START DATA SECTION

(** * The account-lifecycle orchestrator of [main.py]

    A shallow embedding of [CursorApp] (the four workflows
    [generate_account], [reset_ID], [update_auth], [auto_register] and
    their helpers [_save_env_vars] and [backup_env_file]) together with
    the properties of the orchestrator that follow from the code.

    Python [str] values are Rocq strings holding the UTF-8 encoding of
    the text.  The Tk widgets, the environment file, the backup
    directory and the registrar object form an explicit state; every
    call that leaves [main.py] (the [Utils] helpers, the three external
    operations, the registrar methods, the message boxes) is recorded
    in the trace of the invocation, and what it answers is given by a
    record of collaborators. *)

From Stdlib Require Import Ascii String NArith Bool Lia.
From stdpp Require Import base gmap strings list fin_maps pretty.

(** ** Text: [str.strip] and the [in] operator *)

Module PyStr.

Local Open Scope N_scope.

Definition bytes (s : string) : list ascii := list_ascii_of_string s.
Definition text (l : list ascii) : string := string_of_list_ascii l.

(** [str.isspace] holds of the code points U+0009..U+000D,
    U+001C..U+0020, U+0085, U+00A0, U+1680, U+2000..U+200A, U+2028,
    U+2029, U+202F, U+205F and U+3000.  The three predicates below
    recognise their UTF-8 encodings of one, two and three bytes. *)
Definition space1 (a : N) : bool :=
  (9 <=? a) && (a <=? 13) || (28 <=? a) && (a <=? 32).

END DATA SECTION

WORK TASK:
Return exactly the lines from the one containing "Definition bytes (s" through the last line of the records above, both included, and nothing else.

WRITTEN ANSWER:
Definition bytes (s : string) : list ascii := list_ascii_of_string s.
Definition text (l : list ascii) : string := string_of_list_ascii l.

(** [str.isspace] holds of the code points U+0009..U+000D,
    U+001C..U+0020, U+0085, U+00A0, U+1680, U+2000..U+200A, U+2028,
    U+2029, U+202F, U+205F and U+3000.  The three predicates below
    recognise their UTF-8 encodings of one, two and three bytes. *)
Definition space1 (a : N) : bool :=
  (9 <=? a) && (a <=? 13) || (28 <=? a) && (a <=? 32).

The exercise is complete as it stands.